Cocky Bastard, par Vi Keeland et Peneloppe Ward
Roman anglophone

Résumé

Il faisait partie de ces gens qui appartiennent à mes fantasmes, et non à quelqu’un qu’on rencontre sur une halte routière au milieu du Nebraska. Un australien sexy et arrogant prénommé Chance était bien la dernière personne sur laquelle je m’attendais à tomber durant mon voyage en voiture. Lorsque mon véhicule a eu un problème mécanique, nous avons fait un arrangement. Sans m’en rendre compte, nous nous sommes retrouvés à voyager ensemble, passant des nuits intenses dans des hôtels et faisant des détours imprévus. Mon voyage ordinaire s’est trouvé être l’aventure d’une vie. C’était amusant et léger, jusqu’à ce que les choses s’intensifient. Je le désirais, mais Chance ne voulait pas se laisser aller. Je pensais qu’il me désirait aussi, mais quelque chose le retenait. Je n’étais pas supposée tomber en amour avec ce bâtard arrogant, surtout en sachant qu’à la fin du voyage, nos chemins allaient se séparer. Toute bonne chose a une fin, n’est-ce pas?

Excepté que la fin de notre histoire n’était pas celle que j’ai vu venir.

Mon avis

J’ai dévoré ce roman en 2 jours. À vrai dire, ce que je devrais vous expliquer, c’est que ce livre est écrit seulement en anglais. J’ai décidé de lire dans cette langue pour plusieurs raisons. La plus évidente étant que je voulais améliorer mon anglais, autant au parlé qu’à l’écrit. Et il s’est avéré que mon vocabulaire s’est beaucoup élargi. Mais, aussi, je suis consciente que beaucoup de romans, une très grande majorité, ne sont pas traduits. Et il y a tellement de talent que nous nous empêchons de découvrir à cause de la barrière de la langue! Je suis très heureuse d’avoir fait ce choix et je me suis découvert une facilité déconcertante pour la lecture en anglais.

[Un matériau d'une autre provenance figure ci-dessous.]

(** What [algorithms[alg]] can evaluate to: a function of the table, or a
    member that the object literal inherits from [Object.prototype]. *)
Inductive Property : Type :=
| Own (impl : Verifier)
| Inherited (name : string).

(** The own properties of the object literal [algorithms]. *)
Definition algorithms : list (string * Verifier) :=
  [ ("ES256K", VerifyES256K);
    ("ES256K-R", VerifyRecoverableES256K);
    ("Ed25519", VerifyEd25519);
    ("EdDSA", VerifyEd25519) ].

(** The property names of [Object.prototype], the prototype of every object
    literal. Each of them reads as a function, or for [__proto__] as the
    prototype object itself: a truthy value. *)
Definition Object_prototype : list string :=
  [ "constructor"; "__defineGetter__"; "__defineSetter__"; "hasOwnProperty";
    "__lookupGetter__"; "__lookupSetter__"; "isPrototypeOf";
    "propertyIsEnumerable"; "toString"; "valueOf"; "__proto__";
    "toLocaleString" ].

Fixpoint assoc {A : Type} (k : string) (l : list (string * A)) : option A :=
  match l with
  | [] => None
  | (k', v) :: tl => if String.eqb k k' then Some v else assoc k tl
  end.

(** [obj[key]] on [algorithms]: own properties first, then the prototype;
    [None] is [undefined]. *)
Definition get (alg : string) : option Property :=
  match assoc alg algorithms with
  | Some impl => Some (Own impl)
  | None =>
      if existsb (String.eqb alg) Object_prototype
      then Some (Inherited alg)
      else None
  end.

(** [VerifierAlgorithm(alg)] *)
Definition VerifierAlgorithm (alg : string) : result Property :=
  match get alg with
  | None => Throw (unsupported_algorithm alg)
  | Some impl => Ok impl
  end.

(** ** A sample instance of the collaborators

    Used to run the verifier on concrete inputs. The codecs are the usual
    ones (base64 over both alphabets, lower-case hex). The cryptography is a
    stand-in with the interface and the failure modes of the real one: a
    point is an x coordinate (64 hex digits) and the parity of y; a signature
    verifies under a key when its [r] is the key's x coordinate. *)
Module Sample.

Fixpoint replicate (n : nat) (c : string) : string :=
  match n with
  | O => ""
  | S n' => c ++ replicate n' c
  end.

(** The value of a base64 digit, in the standard or the URL-safe alphabet. *)
Definition sextet (c : ascii) : option N :=
  let n := N_of_ascii c in
  if ((65 <=? n) && (n <=? 90))%N then Some (n - 65)%N
  else if ((97 <=? n) && (n <=? 122))%N then Some (n - 71)%N
  else if ((48 <=? n) && (n <=? 57))%N then Some (n + 4)%N
  else if ((n =? 45) || (n =? 43))%N then Some 62%N
  else if ((n =? 95) || (n =? 47))%N then Some 63%N
  else None.

Definition to_byte (n : N) : byte :=
  match Byte.of_N (n mod 256) with
  | Some b => b
  | None => "000"%byte
  end.

Fixpoint sextets (str : string) : result (list N) :=
  match str with
  | EmptyString => Ok []
  | String c tl =>
      match sextet c with
      | Some v => vs <- sextets tl ;; Ok (v :: vs)
      | None => Throw "Base64Coder: incorrect characters for decoding"
      end
  end.

Fixpoint octets (vs : list N) : result bytes :=
  match vs with
  | a :: b :: c :: d :: tl =>
      let v := (((a * 64 + b) * 64 + c) * 64 + d)%N in
      rest <- octets tl ;;
      Ok (to_byte (v / 65536) :: to_byte (v / 256) :: to_byte v :: rest)
  | [a; b; c] =>
      let v := ((a * 64 + b) * 64 + c)%N in
      Ok [to_byte (v / 1024); to_byte (v / 4)]
  | [a; b] => Ok [to_byte ((a * 64 + b) / 16)]
  | [_] => Throw "Base64Coder: incorrect characters for decoding"
  | [] => Ok []
  end.

Fixpoint strip_padding (str : string) : string :=
  match str with
  | EmptyString => EmptyString
  | String c tl =>
      match strip_padding tl with
      | EmptyString => if Ascii.eqb c "=" then EmptyString else String c EmptyString
      | tl' => String c tl'
      end
  end.

(** base64url as the compact serialization writes it: no padding. *)
Definition decode_base64url (str : string) : result bytes :=
  vs <- sextets str ;;
  octets vs.

(** base64 with its trailing padding. *)
Definition decode_base64 (str : string) : result bytes :=
  vs <- sextets (strip_padding str) ;;
  octets vs.

Definition hex_digit (n : N) : ascii :=
  match n with
  | 0%N => "0" | 1%N => "1" | 2%N => "2" | 3%N => "3" | 4%N => "4"
  | 5%N => "5" | 6%N => "6" | 7%N => "7" | 8%N => "8" | 9%N => "9"
  | 10%N => "a" | 11%N => "b" | 12%N => "c" | 13%N => "d" | 14%N => "e"
  | _ => "f"
  end%char.

Fixpoint hex (raw : bytes) : string :=
  match raw with
  | [] => ""
  | b :: tl =>
      let n := Byte.to_N b in
      String (hex_digit (n / 16)) (String (hex_digit (n mod 16)) (hex tl))
  end.

Definition zeros : string := replicate 64 "0".
Definition ones : string := replicate 64 "1".

(** [x] and the parity of [y]. *)
Definition point : Type := (string * bool)%type.

Definition encode_point (p : point) (compact : bool) : string :=
  let (x, odd) := p in
  if compact then (if odd then "03" else "02") ++ x
  else "04" ++ x ++ (if odd then ones else zeros).

Definition decode_point (key : option string) : result point :=
  match key with
  | None => Throw "TypeError: Cannot read property 'length' of undefined"
  | Some h =>
      let x := substring 2 64 h in
      let y := substring 66 64 h in
      if (prefix "04" h && (String.length h =? 130)%nat)%bool then
        if String.eqb y zeros then Ok (x, false)
        else if String.eqb y ones then Ok (x, true)
        else Throw "invalid point"
      else if (prefix "02" h && (String.length h =? 66)%nat)%bool then Ok (x, false)
      else if (prefix "03" h && (String.length h =? 66)%nat)%bool then Ok (x, true)
      else Throw "Unknown point format"
  end.

Definition recover (hash : bytes) (sigObj : EcdsaSignature) (j : option Z)
    : result point :=
  match j with
  | Some 0 => Ok (r sigObj, false)
  | Some 1 => Ok (r sigObj, true)
  | _ => Throw "The recovery param is more than two bits"
  end.

Definition bytes_eqb (a b : bytes) : bool :=
  String.eqb (string_of_list_byte a) (string_of_list_byte b).

Definition ed_verify (key clear sig : bytes) : result bool :=
  if negb (List.length sig =? 64)%nat
  then Throw "ed25519: signature must be 64 bytes"
  else Ok ((List.length key =? 32)%nat && bytes_eqb (firstn 32 sig) key)%bool.

#[export] Instance collaborators : Collaborators := {|
  KeyPair := point;
  Point := point;
  base64urlToBytes := decode_base64url;
  base64ToBytes := fun str =>
    match str with
    | Some v => decode_base64 v
    | None => Throw "TypeError: Cannot read property 'length' of undefined"
    end;
  bytesToHex := hex;
  sha256 := list_byte_of_string;
  hashPersonalMessage := fun data => list_byte_of_string ("E" ++ data);
  toEthereumAddress := fun h => "0x" ++ substring (String.length h - 40) 40 h;
  encode := list_byte_of_string;
  keyFromPublic := decode_point;
  ecVerify := fun key _ sigObj => Ok (String.eqb (r sigObj) (fst key));
  recoverPubKey := recover;
  encodePoint := encode_point;
  edVerify := ed_verify
|}.

(** Descriptors in the shape of the test suite's. *)
Definition descriptor (n : string) (h a b : option string) : PublicKey :=
  mkPublicKey ("did:uport:2nQtiQG6Cgm1GYTBaaKAgr76uY7iSexUkqX#keys-" ++ n)
    "Secp256k1VerificationKey2018" "did:uport:2nQtiQG6Cgm1GYTBaaKAgr76uY7iSexUkqX"
    h a b.

(** The key whose x coordinate is all zeros, in its three encodings. *)
Definition publicKey : string := "04" ++ zeros ++ zeros.
Definition compressedPublicKey : string := "02" ++ zeros.
Definition address : string := "0x" ++ replicate 40 "0".

Definition ecKey1 := descriptor "1" (Some ("04" ++ ones ++ zeros)) None None.
Definition ecKey2 := descriptor "2" (Some publicKey) None None.
Definition ethAddress := descriptor "3" None (Some address) None.
Definition compressedKey := descriptor "4" (Some compressedPublicKey) None None.
Definition edKey :=
  descriptor "5" None None (Some (replicate 43 "A" ++ "=")).
Definition edKey2 :=
  descriptor "6" None None (Some ("B" ++ replicate 42 "A" ++ "=")).
Definition malformedKey1 := descriptor "7" (Some ("05" ++ zeros ++ zeros)) None None.
Definition malformedKey2 := descriptor "8" (Some (publicKey ++ "aabbccdd")) None None.
Definition malformedKey3 := descriptor "8" (Some ("04" ++ zeros)) None None.
Definition malformedEdKey := descriptor "9" None None (Some "not base64!").

(** The objects of the sample heap, by reference. *)
Definition heap (l : loc) : PublicKey :=
  nth l [ ecKey1; ecKey2; ethAddress; compressedKey; edKey; edKey2;
          malformedKey1; malformedKey2; malformedKey3; malformedEdKey ] ecKey1.

(** The same objects with other metadata: another id, type and controller
    around the same key material. *)
Definition relabelled (l : loc) : PublicKey :=
  mkPublicKey "did:example:123#owner" "Ed25519VerificationKey2018" "did:example:123"
    (publicKeyHex (heap l)) (ethereumAddress (heap l)) (publicKeyBase64 (heap l)).

(** The key with the same x coordinate and the other parity, compressed,
    and a heap that holds it at reference 0. *)
Definition oddKey := descriptor "10" (Some ("03" ++ zeros)) None None.

Definition heap_odd (l : loc) : PublicKey :=
  match l with
  | O => oddKey
  | _ => heap l
  end.

(** 64 zero bytes in base64url: what a compact signature looks like. *)
Definition compact_signature : string := replicate 86 "A".

(** 65 bytes in base64url, the last of which is the recovery byte. *)
Definition signature_v0 : string := replicate 86 "A" ++ "A".
Definition signature_v2 : string := replicate 86 "A" ++ "I".
Definition signature_v27 : string := replicate 85 "A" ++ "Bs".
Definition signature_v97 : string := replicate 85 "A" ++ "GE".
Definition signature_v35 : string := replicate 85 "A" ++ "CM".
Definition signature_v5 : string := replicate 86 "A" ++ "U".

(** *** A signature that the real primitive accepts

    RFC 8032, section 7.1, test 1: a public key and its signature of the
    empty message, in hexadecimal. *)
Definition rfc8032_public_key : string :=
  "d75a980182b10ab7d54bfed3c964073a0ee172f3daa62325af021a68f707511a".

Definition rfc8032_signature : string :=
  "e5564300c360ac729086e2cc806e828a84877f1eb8e5d974d873e065224901555fb8821590a33bacc61e39701cf9b46bd25bf5f0595bbe24655141438e7a100b".

(** Ed25519 verification as far as this vector tells: a signature that is
    not 64 bytes long throws, the vector is accepted, the rest is rejected. *)
Definition ed_verify_rfc8032 (key clear sig : bytes) : result bool :=
  if negb (List.length sig =? 64)%nat
  then Throw "ed25519: signature must be 64 bytes"
  else Ok (String.eqb (hex key) rfc8032_public_key
           && (List.length clear =? 0)%nat
           && String.eqb (hex sig) rfc8032_signature)%bool.

(** The sample collaborators with that verification. *)
Definition vector_collaborators : Collaborators := {|
  KeyPair := point;
  Point := point;
  base64urlToBytes := decode_base64url;
  base64ToBytes := fun str =>
    match str with
    | Some v => decode_base64 v
    | None => Throw "TypeError: Cannot read property 'length' of undefined"
    end;
  bytesToHex := hex;
  sha256 := list_byte_of_string;
  hashPersonalMessage := fun data => list_byte_of_string ("E" ++ data);
  toEthereumAddress := fun h => "0x" ++ substring (String.length h - 40) 40 h;
  encode := list_byte_of_string;
  keyFromPublic := decode_point;
  ecVerify := fun key _ sigObj => Ok (String.eqb (r sigObj) (fst key));
  recoverPubKey := recover;
  encodePoint := encode_point;
  edVerify := ed_verify_rfc8032
|}.

(** The vector as a descriptor and as the signature part of a token. *)
Definition rfcKey : PublicKey :=
  mkPublicKey "did:example:rfc8032#key-1" "ED25519SignatureVerification"
    "did:example:rfc8032" None None
    (Some "11qYAYKxCrfVS/7TyWQHOg7hcvPapiMlrwIaaPcHURo=").

Definition rfc8032_jws_signature : string :=
  "5VZDAMNgrHKQhuLMgG6CioSHfx645dl02HPgZSJJAVVfuIIVkKM7rMYeOXAc-bRr0lv18FlbviRlUUFDjnoQCw".

(** A secp256k1 descriptor at reference 0, the vector's at reference 1 and
    another Ed25519 descriptor behind. *)
Definition heap_rfc (l : loc) : PublicKey :=
  match l with
  | O => ecKey1
  | S O => rfcKey
  | _ => edKey2
  end.

End Sample.

(** * Properties *)

Unset Implicit Arguments.

(** ** The error monad and the array methods *)

Section Arrays.

Variable A : Type.

Lemma find_first (p : A -> bool) (pre post : list A) (a : A) :
  (forall c, In c pre -> p c = false) ->
  p a = true ->
  find p (pre ++ a :: post)%list = Some a.
Proof.
  intros Hpre Ha.
  induction pre as [| c pre IH]; simpl.
  - now rewrite Ha.
  - rewrite (Hpre c) by now left.
    apply IH. intros c' Hc'. apply Hpre. now right.
Qed.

Ce roman m’a beaucoup touché, car les sentiments et l’histoire décrite par les auteures étaient vraies. Comme si ces femmes avaient déjà vécu une histoire semblable et qu’elles savaient à quel point c’est dévastateur de se faire ghoster. Car, on va se le dire, leur chemin se sépare. N’ayez crainte, je ne dévoile pas un punch, au contraire. Mais… pour vrai, j’ai vécu une série d’émotions, comme dans des montagnes russes, et j’ai même pleuré. L’histoire de Chance et Aubrey est profonde et fait carrément rêver. Il faut le lire pour comprendre à quel point les contes de fées ne sont pas toujours les meilleures histoires avec les meilleures fins heureuses. De voir les personnages se battrent contre leurs envies, leurs sentiments, de peur de souffrir… de batailler pour rattraper leurs erreurs et recommencer de zéro… c’est poignant. Bref, les écrivaines ont su me captiver du début à la fin. J’en dis pas plus, sinon je vais dévoiler trop de choses.

Sincèrement…

Je n’ai pas voulu en parler, seuls quelques proches le savent, mais j’avais comme projet d’écrire une romance érotique. Je suis au 14e ou 15e romans de Vi et Peneloppe, et elles m’inspirent à développer mon côté sensuel d’écrivaine. J’ai vraiment eu un coup de cœur pour leurs histoires, et c’est rafraîchissant car le passé des personnages sont mouvementés et ça rend l’univers beaucoup plus profond que seulement écrire des scènes de sexe. De mon côté, j’ai déjà complété le tier de mon roman, qui est un défi pour moi car je suis fantastique jusqu’au bout des ongles. Mais je voulais me diversifier et je crois réussir à le faire pour le moment. Petit bémol… lire des histoires avec des héros comme Chance ne fait que faire grandir le gouffre entre l’amour et moi… ça me fait beaucoup trop rêver… mais bon. Un jour, qui sait?

Bonne lecture!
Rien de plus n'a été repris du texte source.